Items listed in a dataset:
(** ** The cell of an upload and the grid *)

(** X17. With positive rows and columns, the column of the cell that an
    upload gets is always a column of the grid, and its row is a row of
    the grid exactly when the list held fewer than [rows * cols] images
    at the moment the file was chosen; otherwise the cell lies below the
    grid. *)
Theorem upload_cell_in_grid (w : World) (k : nat) (r : Render) (img : Bitmap.t) :
  pending w !! k = Some r →
  (0 < rows (gridSize r))%Z →
  (0 < cols (gridSize r))%Z →
  ∃ w' image,
    step w (ImgLoaded k img) = Some w' ∧
    images (cur w') = images (cur w) ++ [image] ∧
    (0 ≤ col (Img.gridPos image) < cols (gridSize r))%Z ∧
    (0 ≤ row (Img.gridPos image))%Z ∧
    ((row (Img.gridPos image) < rows (gridSize r))%Z ↔
     (Z.of_nat (length (images r)) < rows (gridSize r) * cols (gridSize r))%Z).
Proof.
  intros Hk Hrows Hcols.
  eexists _, _. split; [by apply img_loaded_step|]. split; [reflexivity|].
  rewrite newImage_gridPos. cbn [row col].
  rewrite Z.rem_mod_nonneg by lia.
  set (n := Z.of_nat (length (images r))).
  assert (Hn : (0 ≤ n)%Z) by (subst n; lia).
  pose proof (Z.mod_pos_bound n _ Hcols).
  pose proof (Z.div_mod n (cols (gridSize r)) ltac:(lia)).
  assert (0 ≤ n `div` cols (gridSize r))%Z by (apply Z.div_pos; lia).
  split; [lia|]. split; [lia|].
  split; intros; nia.
Qed.

Lemma upload_cell_in_grid_witness :
  let r := onRowsChange (Some 1%Z) (onColsChange (Some 1%Z) pecs1) in
  pending (loading r) !! 0 = Some r ∧
  (0 < rows (gridSize r))%Z ∧
  (0 < cols (gridSize r))%Z ∧
  ∃ w' image,
    step (loading r) (ImgLoaded 0 bitmap_a) = Some w' ∧
    images (cur w') = [image] ∧
    col (Img.gridPos image) = 0%Z ∧
    ¬ (row (Img.gridPos image) < rows (gridSize r))%Z.
Proof.
  cbn zeta.
  set (r := onRowsChange (Some 1%Z) (onColsChange (Some 1%Z) pecs1)).
  do 3 (split; [reflexivity|]).
  destruct (upload_cell_in_grid (loading r) 0 r bitmap_a)
    as (w' & image & Hs & Hi & Hcol & _ & Hrow); [reflexivity..|].
  exists w', image. split; [exact Hs|]. split; [exact Hi|].
  split.
  - change (cols (gridSize r)) with 1%Z in Hcol. lia.
  - intros Hlt. apply Hrow in Hlt. vm_compute in Hlt. discriminate.
Defined.

(** ** Right click, then a menu item *)

(** X18. A right click on an image followed by Delete removes that image
    and every other image with its id, and nothing else: the texts stay,
    both selections are empty and the menu is closed.  A right click on a
    text followed by Delete Text does the same to the texts and keeps the
    images. *)
Theorem right_click_delete (w : World) (index : nat) (cx cy : Z) :
  (∀ image, images (cur w) !! index = Some image →
     ∃ w1 w2,
       step w (ContextMenuImage index cx cy) = Some w1 ∧
       step w1 MenuDelete = Some w2 ∧
       (∀ i, i ∈ images (cur w2) ↔
             i ∈ images (cur w) ∧ Img.id i ≠ Img.id image) ∧
       texts (cur w2) = texts (cur w) ∧
       selectedImage (cur w2) = None ∧
       selectedText (cur w2) = None ∧
       contextMenu (cur w2) = None) ∧
  (∀ t, texts (cur w) !! index = Some t →
     ∃ w1 w2,
       step w (ContextMenuText index cx cy) = Some w1 ∧
       step w1 MenuDeleteText = Some w2 ∧
       (∀ t', t' ∈ texts (cur w2) ↔
              t' ∈ texts (cur w) ∧ Txt.id t' ≠ Txt.id t) ∧
       images (cur w2) = images (cur w) ∧
       selectedImage (cur w2) = None ∧
       selectedText (cur w2) = None ∧
       contextMenu (cur w2) = None).
Proof.
  split.
  - intros image Hk. eexists _, _.
    split; [simpl; unfold on_item; rewrite Hk; reflexivity|].
    split; [reflexivity|]. simpl.
    split; [|done]. intros i. rewrite list_elem_of_filter.
    split; intros [H1 H2]; split; done || congruence.
  - intros t Hk. eexists _, _.
    split; [simpl; unfold on_item; rewrite Hk; reflexivity|].
    split; [reflexivity|]. simpl.
    split; [|done]. intros t'. rewrite list_elem_of_filter.
    split; intros [H1 H2]; split; done || congruence.
Qed.

Lemma right_click_delete_witness :
  images (cur (mkWorld two_images [])) !! 1 = Some image_b ∧
  ∃ w1 w2,
    step (mkWorld two_images []) (ContextMenuImage 1 40 40) = Some w1 ∧
    step w1 MenuDelete = Some w2 ∧
    image_a ∈ images (cur w2) ∧
    image_b ∉ images (cur w2).
Proof.
  split; [reflexivity|].
  destruct (right_click_delete (mkWorld two_images []) 1 40 40) as (Himg & _).
  destruct (Himg image_b eq_refl) as (w1 & w2 & H1 & H2 & Hin & _).
  exists w1, w2. split; [exact H1|]. split; [exact H2|]. split.
  - apply Hin. split; [left | discriminate].
  - intros Hb. apply Hin in Hb as [_ Hne]. by apply Hne.
Defined.

(** X19. In a menu opened by a right click on a text no image is
    selected: Add Text adds nothing, and Delete, Zoom In and Zoom Out
    change no image; each of them only closes the menu. *)
Theorem text_menu_image_items (w : World) (index : nat) (cx cy : Z) (t : Txt.t)
    (e : Event) :
  texts (cur w) !! index = Some t →
  e = MenuAddText ∨ e = MenuDelete ∨ e = MenuZoomIn ∨ e = MenuZoomOut →
  ∃ w1 w2,
    step w (ContextMenuText index cx cy) = Some w1 ∧
    step w1 e = Some w2 ∧
    images (cur w2) = images (cur w) ∧
    texts (cur w2) = texts (cur w) ∧
    selectedText (cur w2) = Some (Txt.id t) ∧
    contextMenu (cur w2) = None.
Proof.
  intros Hk He.
  destruct He as [-> | [-> | [-> | ->]]]; eexists _, _;
    (split; [simpl; unfold on_item; rewrite Hk; reflexivity|]);
    (split; [reflexivity|]); simpl; (split; [|done]).
  - done.
  - by apply filter_all.
  - by apply zoomImages_stale.
  - by apply zoomImages_stale.
Qed.

Lemma text_menu_image_items_witness :
  ∃ t0 w1 w2,
    texts (cur (mkWorld (setTexts [t0] two_images) [])) !! 0 = Some t0 ∧
    step (mkWorld (setTexts [t0] two_images) []) (ContextMenuText 0 20 20) = Some w1 ∧
    step w1 MenuAddText = Some w2 ∧
    texts (cur w2) = [t0] ∧
    images (cur w2) = [image_a; image_b].
Proof.
  exists (Txt.mk 0 10 106 "Sample Text" 100 0).
  destruct (text_menu_image_items
              (mkWorld (setTexts [Txt.mk 0 10 106 "Sample Text" 100 0] two_images) [])
              0 20 20 (Txt.mk 0 10 106 "Sample Text" 100 0) MenuAddText eq_refl)
    as (w1 & w2 & H1 & H2 & Hi & Ht & _); [by left|].
  exists w1, w2. split; [reflexivity|]. split; [exact H1|]. split; [exact H2|].
  split; [exact Ht | exact Hi].
Defined.

(** ** What selecting and uploading leave alone *)

(** X20. A click on an image or a text, a right click, a mouse press on
    the stage and the Print button change the selections and the menu at
    most: images, texts, mode, grid, page and the uploads in flight are as
    before.  Print clears both selections and leaves the menu as it is. *)
Theorem selection_event_keeps_content (w w' : World) (e : Event) :
  selection_event e →
  step w e = Some w' →
  images (cur w') = images (cur w) ∧
  texts (cur w') = texts (cur w) ∧
  printMode (cur w') = printMode (cur w) ∧
  gridSize (cur w') = gridSize (cur w) ∧
  pageSize (cur w') = pageSize (cur w) ∧
  orientation (cur w') = orientation (cur w) ∧
  pending w' = pending w ∧
  (e = PrintClick →
     selectedImage (cur w') = None ∧ selectedText (cur w') = None ∧
     contextMenu (cur w') = contextMenu (cur w)).
Proof.
  intros He Hs. destruct e; try done; step_inv Hs; subst; simpl;
    try by repeat split.
  - by destruct targetIsStage.
Qed.

Lemma selection_event_keeps_content_witness :
  ∃ w w',
    run world0 [FileChosen; ImgLoaded 0 bitmap_a; ContextMenuImage 0 40 40] = Some w ∧
    selection_event PrintClick ∧
    step w PrintClick = Some w' ∧
    images (cur w') = images (cur w) ∧
    selectedImage (cur w') = None ∧
    contextMenu (cur w') = Some (Menu.mk 40 40).
Proof.
  eexists.
  match goal with
  | |- ∃ w', ?R = Some ?w ∧ _ =>
      assert (Hrun : R = Some w) by (vm_compute; reflexivity)
  end.
  match type of Hrun with
  | _ = Some ?w =>
      assert (Hs : ∃ w', step w PrintClick = Some w') by (eexists; reflexivity);
      destruct Hs as (w' & Hs);
      destruct (selection_event_keeps_content w w' PrintClick I Hs)
        as (Hi & _ & _ & _ & _ & _ & _ & Hp);
      destruct (Hp eq_refl) as (Hsel & _ & Hmenu);
      exists w';
      split; [exact Hrun|]; split; [exact I|]; split; [exact Hs|];
      split; [exact Hi|]; split; [exact Hsel | exact Hmenu]
  end.
Defined.

(** X21. Neither choosing a file nor the arrival of its image touches the
    texts, the selections, the menu, the mode, the grid or the page: the
    texts added to an image stay when the image is replaced, and an image
    selection made before the upload is kept, although no image carries
    the selected id once the list has been emptied. *)
Theorem upload_keeps_texts_and_selection (w w' : World) (e : Event) :
  upload_event e →
  step w e = Some w' →
  texts (cur w') = texts (cur w) ∧
  selectedImage (cur w') = selectedImage (cur w) ∧
  selectedText (cur w') = selectedText (cur w) ∧
  contextMenu (cur w') = contextMenu (cur w) ∧
  printMode (cur w') = printMode (cur w) ∧
  gridSize (cur w') = gridSize (cur w) ∧
  pageSize (cur w') = pageSize (cur w) ∧
  orientation (cur w') = orientation (cur w) ∧
  (e = FileChosen → stale (cur w')).
Proof.
  intros He Hs. destruct e; try done; step_inv Hs; subst; simpl.
  - repeat split; try done. intros _ i Hi. simpl in Hi. by apply elem_of_nil in Hi.
  - by repeat split.
Qed.

Lemma upload_keeps_texts_and_selection_witness :
  ∃ w w',
    run world0 [FileChosen; ImgLoaded 0 bitmap_a;
                ContextMenuImage 0 40 40; MenuAddText; ClickImage 0] = Some w ∧
    upload_event FileChosen ∧
    step w FileChosen = Some w' ∧
    length (texts (cur w')) = 1 ∧
    selectedImage (cur w') = Some 0 ∧
    images (cur w') = [] ∧
    stale (cur w').
Proof.
  eexists.
  match goal with
  | |- ∃ w', ?R = Some ?w ∧ _ =>
      assert (Hrun : R = Some w) by (vm_compute; reflexivity)
  end.
  match type of Hrun with
  | _ = Some ?w =>
      assert (Hs : ∃ w', step w FileChosen = Some w') by (eexists; reflexivity);
      destruct Hs as (w' & Hs);
      destruct (upload_keeps_texts_and_selection w w' FileChosen I Hs)
        as (Ht & Hsel & _ & _ & _ & _ & _ & _ & Hstale);
      exists w';
      split; [exact Hrun|]; split; [exact I|]; split; [exact Hs|];
      split; [rewrite Ht; reflexivity|];
      split; [rewrite Hsel; reflexivity|];
      split; [injection Hs as <-; reflexivity | exact (Hstale eq_refl)]
  end.
Defined.

(** ** Where a new text lands *)



(** ** At most one selection *)

(** X22. In every reachable state at most one of [selectedImage] and
    [selectedText] is set.  [handleSelectImage] sets the image selection
    and clears the text selection; [handleSelectText] does the converse;
    a right click on an image or on a text does the same and opens the
    menu. *)
Theorem selection_at_most_one :
  (∀ w, reachable w →
        selectedImage (cur w) = None ∨ selectedText (cur w) = None) ∧
  (∀ id r, selectedImage (handleSelectImage id r) = Some id ∧
           selectedText (handleSelectImage id r) = None) ∧
  (∀ id r, selectedText (handleSelectText id r) = Some id ∧
           selectedImage (handleSelectText id r) = None) ∧
  (∀ cx cy id r,
     selectedImage (handleContextMenu cx cy id "image" r) = Some id ∧
     selectedText (handleContextMenu cx cy id "image" r) = None ∧
     selectedText (handleContextMenu cx cy id "text" r) = Some id ∧
     selectedImage (handleContextMenu cx cy id "text" r) = None).
Proof.
  split; [exact reachable_exclusive | by repeat split].
Qed.

Lemma selection_at_most_one_witness :
  ∃ w,
    run world0 [FileChosen; ImgLoaded 0 bitmap_a;
                ContextMenuImage 0 40 40; MenuAddText;
                ClickText 0; ClickImage 0] = Some w ∧
    reachable w ∧
    selectedImage (cur w) = Some 0 ∧
    (selectedImage (cur w) = None ∨ selectedText (cur w) = None).
Proof.
  eexists.
  match goal with
  | |- ?R = Some ?w ∧ _ =>
      assert (Hrun : R = Some w) by (vm_compute; reflexivity)
  end.
  match type of Hrun with
  | _ = Some ?w =>
      assert (Hreach : reachable w) by exact (run_reachable _ _ _ reach_init Hrun);
      destruct selection_at_most_one as (Hinv & _);
      split; [exact Hrun|]; split; [exact Hreach|];
      split; [reflexivity | exact (Hinv w Hreach)]
  end.
Defined.
(** C5. Two assignments returned one after the other come from cursor
    tuples (one supporting fact index per conjunct, conjuncts left to
    right, indices in insertion order in their bucket) and the second
    tuple is strictly after the first in the lexicographic order. *)
Theorem emissions_lex_increasing (db : Database) (q : Query) (st0 st1 st2 : QueryState)
    (A1 A2 : Assignment) :
  db_wf db -> reachable db q st0 ->
  next_rel db st0 (Ok (st1, Some A1)) -> next_rel db st1 (Ok (st2, Some A2)) ->
  supporting_tuple db q (fact_support st1) (assignment st1) ∧
  supporting_tuple db q (fact_support st2) (assignment st2) ∧
  lex_lt (fact_support st1) (fact_support st2).
Proof.
  intros Hwf Hr Hn1 Hn2.
  assert (Hr1 : reachable db q st1) by (by eapply reach_next).
  destruct (next_some_inv _ _ _ _ _ Hwf Hr Hn1) as (Hinv1 & Hq1 & Hnuf1 & _).
  destruct (next_some_inv _ _ _ _ _ Hwf Hr1 Hn2) as (Hinv2 & Hq2 & Hnuf2 & _).
  split_and!; [by apply solution_supporting|by apply solution_supporting|].
  unfold next_rel in Hn2. destruct (prelude st1) as [s|e] eqn:Hp; [|discriminate].
  destruct (prelude_inv _ _ _ Hinv1 Hp) as (Hinv0 & Hq0 & Hpre).
  destruct Hpre as (k & c & Hk & Hc & Hnuf0 & Hfs0).
  { rewrite (inv_support_len _ _ Hinv1), Hq1. done. }
  apply (lex_loop db s _ (fact_support st1) Hwf Hn2 Hinv0) with (A := A2); [| |done].
  - by rewrite Hfs0, length_insert.
  - exists k. split; [lia|]. rewrite Hfs0. split; [by rewrite take_insert_ge|].
    exists c, (S c). split_and!; [done| |lia].
    rewrite list_lookup_insert_eq; [done|]. by apply lookup_lt_Some in Hc.
Qed.

Lemma emissions_lex_increasing_witness :
  lex_lt (fact_support (next_state_fuel 1000 test_db (QueryState_new q1)))
         (fact_support (next_state_fuel 1000 test_db (next_state_fuel 1000 test_db (QueryState_new q1)))).
Proof.
  apply (emissions_lex_increasing test_db q1 (QueryState_new q1) _ _ [1%N] [2%N]).
  - repeat split; repeat constructor.
  - apply reach_new.
  - apply (next_fuel_sound 1000). vm_compute. reflexivity.
  - apply (next_fuel_sound 1000). vm_compute. reflexivity.
Defined.

(** C8. For a query whose conjuncts all have a supported arity, with a
    variable id [v] below [num_vars q] that no conjunct mentions, the
    slot of [v] is still [Wildcard] whenever every conjunct is
    supported, so [next] never returns an assignment: it panics with
    the [Malformed query] message, or returns [None]. *)
Theorem unreferenced_var_malformed (db : Database) (q : Query) (st : QueryState) r v :
  db_wf db -> wf_query q -> reachable db q st -> v < num_vars q ->
  (∀ C, C ∈ elems q -> AVar v ∉ C) -> next_rel db st r ->
  r = Panic MalformedQuery ∨ ∃ st', r = Ok (st', None).
Proof.
  intros Hwf Hq Hr Hv Hun Hn. destruct (reachable_inv _ _ _ Hwf Hr) as (Hinv & Hqs & Hnuf).
  assert (Hn0 : 0 < length (elems q)).
  { destruct (elems q) as [|C Cs] eqn:He; simpl; [|lia].
    unfold num_vars, query_vars in Hv. rewrite He in Hv. simpl in Hv. lia. }
  destruct (prelude_exists db st) as [st0 Hp]; [done|by rewrite Hqs|by rewrite Hqs|].
  unfold next_rel in Hn. rewrite Hp in Hn. destruct (prelude_inv _ _ _ Hinv Hp) as (Hinv0 & Hq0 & _).
  apply (loop_unreferenced db st0 r v Hwf Hn); rewrite ?Hq0, ?Hqs; done.
Qed.

Lemma unreferenced_var_malformed_witness :
  Panic MalformedQuery = Panic (A := QueryState * option Assignment) MalformedQuery ∨
  ∃ st', Panic MalformedQuery = Ok (A := QueryState * option Assignment) (st', None).
Proof.
  apply (unreferenced_var_malformed test_db qgap (QueryState_new qgap) _ 0).
  - repeat split; repeat constructor.
  - repeat constructor; simpl; lia.
  - apply reach_new.
  - vm_compute. lia.
  - intros C HC. apply list_elem_of_singleton in HC as ->.
    rewrite !elem_of_cons. intros [H|[H|[H|H]]]; [discriminate..|by apply not_elem_of_nil in H].
  - apply (next_fuel_sound 1000). vm_compute. reflexivity.
Defined.

(** The frontend's [add_fact] succeeds exactly when the core store
    takes a fact of that many symbols. *)
Lemma frontend_add_fact_ok_iff (d : Frontend.Database) (f : list string) :
  is_ok (Frontend.add_fact d f) = true <-> length f = 3.
Proof.
  unfold Frontend.add_fact.
  pose proof (intern_all_length d f) as Hl.
  destruct (Frontend.intern_all d f) as [d' syms]. simpl in Hl.
  destruct (add_fact (Frontend.db d') syms) as [core|e] eqn:Ha; simpl.
  - split; [intros _|done]. apply add_fact_ok_iff in Ha as [H3 _]. lia.
  - split; [done|]. intros H3. rewrite <- Hl in H3.
    epose proof (proj2 (add_fact_ok_iff _ _ _) (conj H3 eq_refl)) as Hok.
    rewrite Ha in Hok. discriminate.
Qed.

(** C9 (amended). The frontend's [add_fact] does not look at the
    characters of the strings of a fact: two facts with as many strings
    are accepted or refused alike, so a string starting with [?] is
    stored like any other. [Atom::from] classifies a string as [Var]
    exactly when it starts with [?]. *)
Theorem frontend_add_fact_ignores_question_mark :
  (∀ (d : Frontend.Database) (f1 f2 : list string),
     length f1 = length f2 ->
     is_ok (Frontend.add_fact d f1) = is_ok (Frontend.add_fact d f2)) ∧
  (∀ s : string, Frontend.atom_from s = Frontend.Var s <-> String.prefix "?" s = true).
Proof.
  split.
  - intros d f1 f2 Hl.
    pose proof (frontend_add_fact_ok_iff d f1) as E1. pose proof (frontend_add_fact_ok_iff d f2) as E2.
    rewrite Hl in E1.
    destruct (is_ok (Frontend.add_fact d f1)), (is_ok (Frontend.add_fact d f2)); naive_solver.
  - intros s. unfold Frontend.atom_from. destruct (String.prefix "?" s); split; congruence.
Qed.

(** ** Instances of the theorems with hypotheses *)

Lemma next_match_first_match_witness :
  ∃ r, next_match test_db [PSym 1; PSym 2; Wildcard] 5 = Ok r.
Proof.
  destruct (next_match_first_match test_db [PSym 1; PSym 2; Wildcard] 5 test_facts) as [(r & Hr & _) _].
  - reflexivity.
  - vm_compute. lia.
  - exists r. exact Hr.
Defined.

Lemma trail_correct_witness : assignment (mkQS q1 [1] [Wildcard] 0 []) !! 0 = Some Wildcard.
Proof.
  apply (proj1 (proj2 (proj1 trail_correct (mkQS q1 [0] [PSym 1] 1 [(0, 0)]) (mkQS q1 [1] [Wildcard] 0 []) 0
                         eq_refl ltac:(simpl; lia) ltac:(repeat constructor; set_solver)
                         ltac:(vm_compute; reflexivity)))).
  apply list_elem_of_singleton. reflexivity.
Defined.

Lemma frontend_add_fact_ignores_question_mark_witness :
  is_ok (Frontend.add_fact Frontend.new ["?x"; "on"; "table"]%string) =
  is_ok (Frontend.add_fact Frontend.new ["box"; "on"; "table"]%string).
Proof.
  apply (proj1 frontend_add_fact_ignores_question_mark). reflexivity.
Defined.

(* ------------------------------------------------------------------ *)
(** ** Further properties: stores, patterns, variables *)

Lemma add_facts_ok_iff (db db' : Database) (fs : list (list Sym)) :
  add_facts db fs = Ok db' <->
  Forall (fun f => length f = 3) fs ∧
  db' = mkDatabase (db1 db) (db2 db) (db3 db ++ fs) (db4 db) (db5 db) (db6 db).
Proof.
  revert db. induction fs as [|f fs IH]; intros db; simpl.
  - rewrite app_nil_r. destruct db; simpl. split.
    + intros [= <-]. split; [constructor|done].
    + by intros [_ ->].
  - destruct (add_fact db f) as [d1|e] eqn:Ha; simpl.
    + apply add_fact_ok_iff in Ha as [Hl ->]. rewrite IH. simpl. rewrite <- app_assoc. simpl.
      split.
      * intros [H ->]. split; [by constructor|done].
      * intros [H ->]. split; [by inversion H|done].
    + split; [discriminate|]. intros [H _]. inversion H as [|? ? Hl _]; subst.
      rewrite (proj2 (add_fact_ok_iff db _ f) (conj Hl eq_refl)) in Ha. discriminate.
Qed.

> **What is being asked**
Could you set down, exactly as written, the lines above between the one holding "set (n := Z.of_nat (length (images r)))." and the one holding "destruct (upload_cell_in_grid (loading", inclusive, and nothing more?

> **Expected answer**
  set (n := Z.of_nat (length (images r))).
  assert (Hn : (0 ≤ n)%Z) by (subst n; lia).
  pose proof (Z.mod_pos_bound n _ Hcols).
  pose proof (Z.div_mod n (cols (gridSize r)) ltac:(lia)).
  assert (0 ≤ n `div` cols (gridSize r))%Z by (apply Z.div_pos; lia).
  split; [lia|]. split; [lia|].
  split; intros; nia.
Qed.

Lemma upload_cell_in_grid_witness :
  let r := onRowsChange (Some 1%Z) (onColsChange (Some 1%Z) pecs1) in
  pending (loading r) !! 0 = Some r ∧
  (0 < rows (gridSize r))%Z ∧
  (0 < cols (gridSize r))%Z ∧
  ∃ w' image,
    step (loading r) (ImgLoaded 0 bitmap_a) = Some w' ∧
    images (cur w') = [image] ∧
    col (Img.gridPos image) = 0%Z ∧
    ¬ (row (Img.gridPos image) < rows (gridSize r))%Z.
Proof.
  cbn zeta.
  set (r := onRowsChange (Some 1%Z) (onColsChange (Some 1%Z) pecs1)).
  do 3 (split; [reflexivity|]).
  destruct (upload_cell_in_grid (loading r) 0 r bitmap_a)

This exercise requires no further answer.